The Squadron have to provide six aircraft with one as spare.
          8 sorties were flown and this took us past the target.   375.15 hours were
flown on operational type this month.
          A party was held in the crew room for the whole Squadron, as an appreciation
for the excellent work put in by the N.C.O.s and airmen this month, and for the
results achieved during the last year.   These results were :-
                  (a)   3,910 operational type hours flown, the most of any Squadron in 2 TAF,                   including reaching the flying target seven months in succession.
                  (b)   287,705 rounds fired for 75 stoppages, once again the best and
                  most in 2 TAF.
  27th             It had been intended not to fly at all today, but the Squadron was required
to provide four aircraft for Exercise 'Sid'.   The four were scrambled twice, and
an average of 6 Canberras were intercepted.
  28th             Sqn.Ldr. Browne and Flt.Lt. Hayes flew down to Geilenkirchen to test the
timing of the flypast.   Three air tests were carried out.
  29th              The morning was spent on end of month returns and the general tying up of
Squadron affairs in preparation for the Easter Grant.

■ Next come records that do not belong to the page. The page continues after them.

(** The double quote and the line feed, which string literals here avoid. *)
Definition dquote : string := String (ascii_of_nat 34) EmptyString.
Definition nl : string := String (ascii_of_nat 10) EmptyString.

(** Library functions of the Node runtime and of npm packages that the
    commands call but that are not part of the repository: [path.join],
    the [dedent] template tag (template strings, then interpolated values)
    and [String.prototype.trim]. *)
Class NodeLib := {
  path_join : string -> string -> string;
  dedent : list string -> list string -> string;
  trim : string -> string;
}.

(** ** dockerode data *)

Record PortBinding := { HostIp : string; HostPort : string }.

(** An element of [docker.listContainers()]. *)
Record ContainerInfo := {
  Id : string;
  Names : list string;
  Status : string;
}.

(** The part of [container.inspect()] that the commands read.
    [NetworkSettings.Ports] maps a container port to its host bindings
    ([null] when the port is exposed but not published) and may itself be
    absent. *)
Record ContainerInspectInfo := {
  Name : string;
  State_Status : string;
  NetworkSettings_Ports : option (gmap string (option (list PortBinding)));
  Config_Image : string;
}.

(** ** Prompts, messages and events *)

(** The questions asked through [inquirer.prompt], named after the [name]
    field of the question object. *)
Inductive question : Type :=
| QBuild                                      (* confirm, 'Build and push the Docker image?' *)
| QDbName                                     (* input, 'Database name?' *)
| QContainerId (choices : list (string * string)) (* list, 'Select a container to troubleshoot:' *)
| QCheckLogs                                  (* confirm, 'View recent logs?' *)
| QStack                                      (* list, 'Could not auto-detect stack. Choose one:' *)
| QOverwrite                                  (* confirm, 'Overwrite existing files?' *)
| QPort                                       (* input, 'What port does your app run on?' *)
| QEntrypoint (default : string).             (* input, 'What is your app entrypoint?' *)

(** The messages passed to [this.log], one constructor per call site, with
    the interpolated values as arguments. *)
Inductive message : Type :=
(* Migrate.run *)
| MigrateStarting (image : string)
| MissingDockerFiles
| BuildingImage
| ImageBuilt
| SyncingData (dbType : string)
| DataDumped
| SkippingDataSync
| CheckingDaemon
| DeployingToVps (vps image : string)
| DeployingLocally
| StagingRunning
| MigrationComplete
(* Troubleshoot.run *)
| TroubleshootStarting
| NoContainersFound
| NoContainerSelected
| ContainerStats (name status : string)
                 (ports : option (gmap string (option (list PortBinding))))
                 (image : string)
| NotRunning (status id12 : string)
| RecentLogs (logs : string)
| RunningChecks
| PortsConfigured
| NoPortsExposed
| TroubleshootComplete
(* Generate.run *)
| GenerateStarting (output : string)
| AutoDetected (stack : string)
| ExistingFiles (dockerfile compose : string)
| GenerationSkipped
| DockerfileWritten (path : string)
| ComposeWritten (path : string)
| FilesReady
(* Generate.run of src/commands/generate.ts *)
| GeneratingFor (stack : string)
| WhyDockerFiles
| DockerfileGenerated (path : string)
| ComposeGenerated (path : string)
| FilesReadyNextSteps
| TipCustomize.

(** What a command does to the outside world, in program order. *)
Inductive event : Type :=
| Log (m : message)
| Prompt (q : question)
| Exec (cmd : string)
| WriteFile (path content : string)
| DockerVersion
| DockerListContainers
| DockerInspect (id : string)
| DockerLogs (id : string) (tail : nat).

(** ** The outside world *)

Record World := {
  (** answer to a confirm question *)
  confirm : question -> bool;
  (** answer to an input or list question *)
  input : question -> string;
  (** [None]: the command exits with code 0; [Some e]: [execSync] throws
      (nonzero exit code, or the program cannot be started) *)
  exec_outcome : string -> option error;
  docker_version_outcome : option error;
  docker_list_outcome : error + list ContainerInfo;
  docker_inspect_outcome : string -> error + ContainerInspectInfo;
  docker_logs_outcome : string -> error + string;
}.

(** ** The command monad *)

Inductive outcome (A : Type) : Type :=
| Returned (a : A)
| Threw (e : error).
Arguments Returned {A} a.
Arguments Threw {A} e.

Definition Cmd (A : Type) : Type :=
  filesystem -> outcome A * filesystem * list event.

#[export] Instance Cmd_ret : MRet Cmd :=
  fun A (a : A) fs => (Returned a, fs, []).

#[export] Instance Cmd_bind : MBind Cmd :=
  fun A B (f : A -> Cmd B) (m : Cmd A) fs =>
    match m fs with
    | (Returned a, fs1, t1) =>
        match f a fs1 with
        | (r, fs2, t2) => (r, fs2, t1 ++ t2)
        end
    | (Threw e, fs1, t1) => (Threw e, fs1, t1)
    end.

Definition result_of {A} (r : outcome A * filesystem * list event) : outcome A :=
  fst (fst r).
Definition fs_of {A} (r : outcome A * filesystem * list event) : filesystem :=
  snd (fst r).
Definition trace_of {A} (r : outcome A * filesystem * list event) : list event :=
  snd r.

Section Primitives.
Context (w : World).

(** [this.log(m)] *)
Definition log (m : message) : Cmd unit :=
  fun fs => (Returned tt, fs, [Log m]).

(** [await inquirer.prompt([{type: 'confirm', ...}])] *)
Definition prompt_confirm (q : question) : Cmd bool :=
  fun fs => (Returned (confirm w q), fs, [Prompt q]).

(** [await inquirer.prompt([{type: 'input' | 'list', ...}])] *)
Definition prompt_input (q : question) : Cmd string :=
  fun fs => (Returned (input w q), fs, [Prompt q]).

(** [execSync(cmd, { stdio: 'inherit' })] *)
Definition execSync (cmd : string) : Cmd unit :=
  fun fs =>
    match exec_outcome w cmd with
    | None => (Returned tt, fs, [Exec cmd])
    | Some e => (Threw e, fs, [Exec cmd])
    end.

(** [fssync.existsSync(p)] *)
Definition existsSync (p : string) : Cmd bool :=
  fun fs => (Returned (match fs !! p with Some _ => true | None => false end), fs, []).

(** [await fs.writeFile(p, content)] *)
Definition writeFile (p content : string) : Cmd unit :=
  fun fs => (Returned tt, <[p := content]> fs, [WriteFile p content]).

(** [await docker.version()] *)
Definition docker_version : Cmd unit :=
  fun fs =>
    match docker_version_outcome w with
    | None => (Returned tt, fs, [DockerVersion])
    | Some e => (Threw e, fs, [DockerVersion])
    end.

(** [await docker.listContainers({ all: true })] *)
Definition docker_listContainers : Cmd (list ContainerInfo) :=
  fun fs =>
    match docker_list_outcome w with
    | inr cs => (Returned cs, fs, [DockerListContainers])
    | inl e => (Threw e, fs, [DockerListContainers])
    end.

(** [await docker.getContainer(id).inspect()] *)
Definition docker_inspect (id : string) : Cmd ContainerInspectInfo :=
  fun fs =>
    match docker_inspect_outcome w id with
    | inr i => (Returned i, fs, [DockerInspect id])
    | inl e => (Threw e, fs, [DockerInspect id])
    end.

(** [await container.logs({ stdout: true, stderr: true, tail })] *)
Definition docker_logs (id : string) (tail : nat) : Cmd string :=
  fun fs =>
    match docker_logs_outcome w id with
    | inr l => (Returned l, fs, [DockerLogs id tail])
    | inl e => (Threw e, fs, [DockerLogs id tail])
    end.
End Primitives.

(** Events of the trace after the first one that satisfies [p]. *)
Fixpoint events_after (p : event -> bool) (t : list event) : list event :=
  match t with
  | [] => []
  | e :: t' => if p e then t' else events_after p t'
  end.

Definition is_exec (cmd : string) (e : event) : bool :=
  match e with
  | Exec c => String.eqb c cmd
  | _ => false
  end.

(** * The migrate command *)

Module Migrate.

Record Flags := {
  image : string;          (* --image, required *)
  vps : option string;     (* --vps *)
  dbType : string;         (* --dbType, one of postgres, mysql, none; default none *)
  force : bool;            (* --force, default false *)
}.

Definition build_command (image : string) : string :=
  "docker buildx build --platform linux/amd64,linux/arm64 -t " +:+ image +:+ " --push .".

Definition pg_dump_command (dbName : string) : string :=
  "pg_dump " +:+ dbName +:+ " > db_dump.sql".

Definition mysqldump_command (dbName : string) : string :=
  "mysqldump " +:+ dbName +:+ " > db_dump.sql".

Definition compose_up_command : string := "docker-compose up -d".

Section Run.
Context `{NodeLib} (w : World).

(** Helper: Check for Docker files *)
Definition checkDockerFiles : Cmd bool :=
  dockerfileExists ← existsSync (path_join "." "Dockerfile");
  composeExists ← existsSync (path_join "." "docker-compose.yml");
  mret (dockerfileExists && composeExists).

(** Step 1: Build and Push Image *)
Definition buildAndPush (flags : Flags) : Cmd unit :=
  buildConfirm ← (if force flags then mret true else prompt_confirm w QBuild);
  if (buildConfirm : bool) then
    log BuildingImage;;
    execSync w (build_command (image flags));;
    log ImageBuilt
  else mret tt.

(** Step 2: Data Sync *)
Definition dataSync (flags : Flags) : Cmd unit :=
  if negb (String.eqb (dbType flags) "none") then
    log (SyncingData (dbType flags));;
    dbName ← prompt_input w QDbName;
    (if String.eqb (dbType flags) "postgres" then
       execSync w (pg_dump_command dbName)
     else if String.eqb (dbType flags) "mysql" then
       execSync w (mysqldump_command dbName)
     else mret tt);;
    log DataDumped
  else log SkippingDataSync.

(** Step 3: Staging Deployment *)
Definition stagingDeployment (flags : Flags) : Cmd unit :=
  log CheckingDaemon;;
  docker_version w;;
  if truthy (vps flags) then
    log (DeployingToVps (default "" (vps flags)) (image flags))
  else
    log DeployingLocally;;
    execSync w compose_up_command;;
    log StagingRunning.

Definition run (flags : Flags) : Cmd unit :=
  log (MigrateStarting (image flags));;
  filesPresent ← checkDockerFiles;
  if negb filesPresent then
    log MissingDockerFiles
  else
    buildAndPush flags;;
    dataSync flags;;
    stagingDeployment flags;;
    log MigrationComplete.

End Run.
End Migrate.

(** * The troubleshoot command *)

Module Troubleshoot.

Record Flags := {
  container : option string;   (* --container *)
}.

(** An entry of the selection list: [{ name: `${c.Names[0]} (${c.Status})`, value: c.Id }] *)
Definition choice_of (c : ContainerInfo) : string * string :=
  (hd "undefined" (Names c) +:+ " (" +:+ Status c +:+ ")", Id c).

(** [inspect.NetworkSettings.Ports && Object.keys(inspect.NetworkSettings.Ports).length > 0] *)
Definition ports_configured
    (ports : option (gmap string (option (list PortBinding)))) : bool :=
  match ports with
  | Some m => Nat.ltb 0 (size m)
  | None => false
  end.

Section Run.
Context (w : World).

(** Step 1: List and Select Container (the selection part) *)
Definition selectContainer (flags : Flags) (containers : list ContainerInfo)
  : Cmd (option string) :=
  if negb (truthy (container flags)) then
    containerId ← prompt_input w (QContainerId (map choice_of containers));
    mret (Some containerId)
  else mret (container flags).

(** Step 3: Log Check *)
Definition logCheck (targetContainerId : string) : Cmd unit :=
  checkLogs ← prompt_confirm w QCheckLogs;
  if (checkLogs : bool) then
    logs ← docker_logs w targetContainerId 20;
    log (RecentLogs logs)
  else mret tt.

(** Step 4: Common Issue Checks *)
Definition commonChecks (inspect : ContainerInspectInfo) : Cmd unit :=
  log RunningChecks;;
  if ports_configured (NetworkSettings_Ports inspect) then
    log PortsConfigured
  else
    log NoPortsExposed.

Definition run (flags : Flags) : Cmd unit :=
  log TroubleshootStarting;;
  containers ← docker_listContainers w;
  if Nat.eqb (length containers) 0 then
    log NoContainersFound
  else
    target ← selectContainer flags containers;
    if negb (truthy target) then
      log NoContainerSelected
    else
      let targetContainerId := default "" target in
      (* Step 2: Basic Stats and Checks *)
      inspect ← docker_inspect w targetContainerId;
      log (ContainerStats (Name inspect) (State_Status inspect)
             (NetworkSettings_Ports inspect) (Config_Image inspect));;
      (if negb (String.eqb (State_Status inspect) "running") then
         log (NotRunning (State_Status inspect) (slice0 12 targetContainerId))
       else mret tt);;
      logCheck targetContainerId;;
      commonChecks inspect;;
      log TroubleshootComplete.

End Run.
End Troubleshoot.

(** * The generate command *)

Module Generate.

  30th & 31st. Stand down - Easter Grant.  
  8th   Fg.Off. Davis left for repatriation to U.K.  
  22nd   Fg.Off. Sanderson flew our last Sabre to R.A.F. Benson in England.  

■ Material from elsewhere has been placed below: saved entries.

(** X14. A search that matches nothing does not stop the operation: with no
    usable filter configured the bulk delete is still issued, with the empty
    identifier list [{"_id": {"$in": []}}]; if it succeeds the result is the
    empty list and no mapping of the store has changed. *)
Theorem empty_search_still_deletes w s c k :
  py_truthy (advanced_search_filter (self s)) = false →
  obtains_client w s c →
  collection w c (collection_name (self s)) = Ok (Some k) →
  truthy k = true →
  _search_documents w = Ok [] →
  delete_calls (evs (delete_records w s))
  = [(k, VDict {[ "_id" := VDict {[ "$in" := VList [] ]} ]})]
  ∧ (delete_succeeds w k (VDict {[ "_id" := VDict {[ "$in" := VList [] ]} ]}) →
     res (delete_records w s) = Ok []
     ∧ status (self (st (delete_records w s))) = Some []
     ∧ heap (st (delete_records w s)) = heap s).
Proof.
  intros Hfalse Hc Hk Ht Hs.
  assert (Hrs : res (__docs_to_data w [] (with_client c s)) = Ok []) by done.
  assert (Hsd : searched w [] c s = set_status [] (with_client c s)) by done.
  assert (Hb : res (__build_filter [] (searched w [] c s)) = Ok (id_filter [])).
  { rewrite (build_filter_ids [] (searched w [] c s) []); [done| |constructor].
    by rewrite searched_filter. }
  pose proof (delete_records_body_found w s c k [] [] _ Hc Hk Ht Hs Hrs Hb) as Hbody.
  split.
  - destruct (delete_records_of_body w s _ Hbody) as (Hev & _). cbn [evs] in Hev.
    rewrite Hev, !delete_calls_app.
    destruct (conclude_no_calls (delete_many w k (id_filter [])) []) as [Hn _].
    rewrite Hn. unfold construction. by destruct (obj_truthy (client (self s))).
  - intros (result & stat & count & Hd & Hst & Hcnt).
    unfold conclude in Hbody. fold (id_filter []) in Hd.
    rewrite Hd, Hst, Hcnt in Hbody. cbn [fst snd] in Hbody.
    destruct (delete_records_of_body w s _ Hbody) as (_ & _ & Hres & Hstate).
    cbn [res st] in Hres, Hstate. rewrite Hres, Hstate, Hsd.
    repeat split. cbn. apply with_client_frame.
Qed.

  30th   Fg.Off. Busby proceeded to H.Q. No.2 Group.  

           Operational Type                                              TTDay                                Night                 sorties  
          Hunter Mk.4                                                  359.40                                  15.45                  446
          Sabre Mk.4                                                        5.00                                       --                         5
     Training Type
         Vampire T.11                                                   32.40                                    5.30                    52   
                                                              Total           397.20                                  21.15                 503   



                This March's weather has been very satisfactory from the flying side.   It
allowed the Squadron to exceed the full flying target relatively easily, in spite
of an average aircraft strength of ten.   A total of 380 Hunter hours were flown
of which 16 were at night.
          All pilots are up to a reasonably operational state again, although before
putting the Squadron operational, most pilots still have to complete 50 hours on
type and require more practice in their weapon training.   It is certainly a pity
that pilots who have learnt to use Radar ranging gunsight during the last two
years to some effect, should now lose their technique, because the more modern
Hunter has still only got an out of date manual ranging system.

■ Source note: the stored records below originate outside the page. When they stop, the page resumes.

(** * Energy and carbon estimation, and allocation-target selection

    A shallow embedding of the estimation and selection logic of the
    energy-aware workload allocation service:

    - [RealTimeDataCollector.estimate_energy_consumption] and
      [RealTimeDataCollector.estimate_carbon_footprint], with the
      collection cycle around them, [get_instance_metrics] and
      [collect_and_save_data] (scripts/collect_realtime_data.py),
    - [EnergyMonitor.calculate_energy_consumption] and
      [EnergyMonitor.estimate_carbon_footprint], with the monitoring pass
      around them, [get_instance_metrics] and [monitor_instances]
      (src/energy_monitoring.py),
    - [WorkloadAllocator.allocate_workload] and [scale_resources]
      (src/workload_allocator.py),
    - [APIIntegration.get_sustainability_metrics] and the three routes
      that call the above (src/api_integration.py).

    The cloud services, the clock, the files and the gauges are
    parameters of the sections that use them; the two endless loops
    [start_collection] and [start_monitoring] are not embedded.

    Numbers.  The Python code computes with [int] and [float].  A
    quantity is modelled as an exact rational ([Q]); [/] is Python's true
    division, and equalities between results are stated with [==] ([Qeq])
    and read as equalities of the exact values.  Two places need more.
    The energy figure of a candidate is [np.mean] of its samples, which is
    NaN for an instance without samples: candidates carry an [npfloat], a
    number or NaN, compared as Python compares floats.  And where a
    statement depends on rounding, the energy estimate is also given in
    binary64 ([Binary64.estimate_energy_consumption]).

    Effects.  Methods are computations in a small monad [M] that threads
    the observable world (the records handed to the [logging] module) and
    returns either a value or a raised exception, so that [try]/[except]
    blocks and [logger] calls are written where the source has them. *)

From Stdlib Require Import QArith Qround Lqa PrimFloat.
From stdpp Require Import gmap strings list fin_maps pretty.

Local Open Scope Q_scope.

(** ** A small model of Python effects *)

Module Py.

(** Exceptions raised by the modelled code: a bare [Exception(msg)] and
    the [KeyError] of a failed subscript [d[key]]. *)
Inductive exn : Type :=
| Exception (msg : string)
| KeyError (key : string).

(** [str(e)] as used in the handlers' f-strings. *)
Definition str (e : exn) : string :=
  match e with
  | Exception msg => msg
  | KeyError key => "'" +:+ key +:+ "'"
  end.

(** The values stored in a request dictionary. *)
Inductive pyobj : Type :=
| VInt (n : Z)
| VNum (q : Q)
| VStr (s : string).

Inductive level : Type := INFO | WARNING | ERROR.

(** The world a method can observe or change: here, the log records
    emitted so far (oldest first). *)
Record world : Type := World { log : list (level * string) }.

Definition initial_world : world := World [].

Inductive outcome (A : Type) : Type :=
| Return (a : A)
| Raise (e : exn).
Arguments Return {A} a.
Arguments Raise {A} e.

Definition M (A : Type) : Type := world -> outcome A * world.

(** [return a], sequencing, and [raise e], registered with stdpp's
    overloaded monad notations [x ← m; k] and [m;; k]. *)
#[export] Instance M_ret : MRet M := fun A a w => (Return a, w).

#[export] Instance M_bind : MBind M := fun A B k m w =>
  match m w with
  | (Return a, w') => k a w'
  | (Raise e, w') => (Raise e, w')
  end.

#[export] Instance M_raise : MThrow exn M := fun A e w => (Raise e, w).

(** [try: body  except Exception as e: handler e]. *)
Definition try_except {A} (body : M A) (handler : exn -> M A) : M A :=
  fun w =>
    match body w with
    | (Return a, w') => (Return a, w')
    | (Raise e, w') => handler e w'
    end.

Definition emit (lv : level) (msg : string) : M unit :=
  fun w => (Return tt, World (log w ++ [(lv, msg)])).

Definition logger_info : string -> M unit := emit INFO.
Definition logger_error : string -> M unit := emit ERROR.

(** [d[key]] on a dictionary. *)
Definition getitem {V} (d : gmap string V) (key : string) : M V :=
  match d !! key with
  | Some v => mret v
  | None => mthrow (KeyError key)
  end.

(** [m] is an effect-free call with result [v]: started in any world it
    returns [v] normally and hands the world back unchanged. *)
Definition yields {A} (m : M A) (v : A) : Prop :=
  forall w, m w = (Return v, w).

(** [m] is an effect-free call whose result is the number [q]. *)
Definition yields_num (m : M Q) (q : Q) : Prop :=
  exists v, yields m v /\ v == q.

(** [m] ends by raising [e] when started in [w]. *)
Definition raises {A} (m : M A) (w : world) (e : exn) : Prop :=
  fst (m w) = Raise e.

End Py.

Import Py.

(** ** The shapes of the cloud answers *)

Module Aws.

(** One element of [response['Datapoints']] of
    [cloudwatch.get_metric_statistics]. *)
Record cw_datapoint : Type := CwDatapoint { Timestamp : Z; Average : Q }.

(** One element of [reservation['Instances']] of
    [ec2.describe_instances]; [AvailabilityZone] is
    [instance['Placement']['AvailabilityZone']]. *)
Record instance : Type :=
  MkInstance { InstanceId : string; InstanceType : string; AvailabilityZone : string }.

(** [zone[:-1]]: the zone name without its last character. *)
Definition region_of (zone : string) : string :=
  String.substring 0 (String.length zone - 1) zone.

End Aws.

(** [int(x)] on a number: truncation towards zero. *)
Definition py_int (x : Q) : Z := Z.quot (Qnum x) (Z.pos (Qden x)).

(** ** scripts/collect_realtime_data.py *)

Module RealTimeDataCollector.

(** The dictionary literal [instance_base_power] (watts). *)
Definition instance_base_power : gmap string Q :=
  {[ "t2.micro" := 2; "t2.small" := 4; "t2.medium" := 8;
     "t3.micro" := 2; "t3.small" := 4; "t3.medium" := 8 ]}.

Definition estimate_energy_consumption
    (cpu_utilization : Q) (instance_type : string) : M Q :=
  let base_power := default 5 (instance_base_power !! instance_type) in
  let max_power := base_power * 2.5 in
  let power_consumption :=
    base_power + (max_power - base_power) * (cpu_utilization / 100) in
  mret power_consumption.

(** The dictionary literal [carbon_factors] (gCO2/kWh). *)
Definition carbon_factors : gmap string Q :=
  {[ "us-east-1" := 400; "eu-west-1" := 200; "ap-southeast-1" := 600 ]}.

Definition estimate_carbon_footprint
    (energy_consumption : Q) (region : string) : M Q :=
  let factor := default 500 (carbon_factors !! region) in
  mret ((energy_consumption / 1000) * factor).

(** The list [metric_names] of [get_instance_metrics]. *)
Definition metric_names : list string :=
  ["CPUUtilization"; "MemoryUtilization"; "NetworkIn"; "NetworkOut";
   "DiskReadBytes"; "DiskWriteBytes"].

(** The value stored for one metric (lines 59-62): the average of the
    first datapoint of the answer, or 0 when the answer has none. *)
Definition first_average (datapoints : list Aws.cw_datapoint) : Q :=
  match datapoints with
  | d :: _ => Aws.Average d
  | [] => 0
  end.

(** [max(1, int(cpu_utilization / 20))], the "simple estimation" of the
    workload demand on line 142. *)
Definition workload_demand (cpu_utilization : Q) : Z :=
  Z.max 1 (py_int (cpu_utilization / 20)).

(** A record appended to [workload_data]. *)
Record workload_row : Type := WorkloadRow {
  w_timestamp : Z;
  w_cpu_utilization : Q;
  w_memory_usage : Q;
  w_network_in : Q;
  w_network_out : Q;
  w_workload_demand : Z }.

          The training programme was fairly well balanced, the greatest emphasis being
placed on formation, cine gun exercises, dog fights and Q.G.H. procedures.   The
ground training was somewhat limited, but all pilots on the Squadron are now
qualified "Crew Chiefs", and keep themselves in practice by "turning round"
their aircraft during the airmen's lunch period.
                The posting in of three new pilots and acceptance of four more Hunters,
brings the Squadron up to almost full operational strength.   The shortage in
ground crews in certain trades has become more apparent in shift work which is
necessary to get the maximum utilisation from the serviceable aircraft available.
Three N.C.O.s have signed on since the announcement of the new pay code.   S.N.C.O.s
are more satisfied, but the average airman does not appear to be particularly
influenced by the considerably better terms of service now offered.


Signed DFM Browne                                      
Squadron Leader                                           
Officer Commanding                                     
No. 93 Squadron.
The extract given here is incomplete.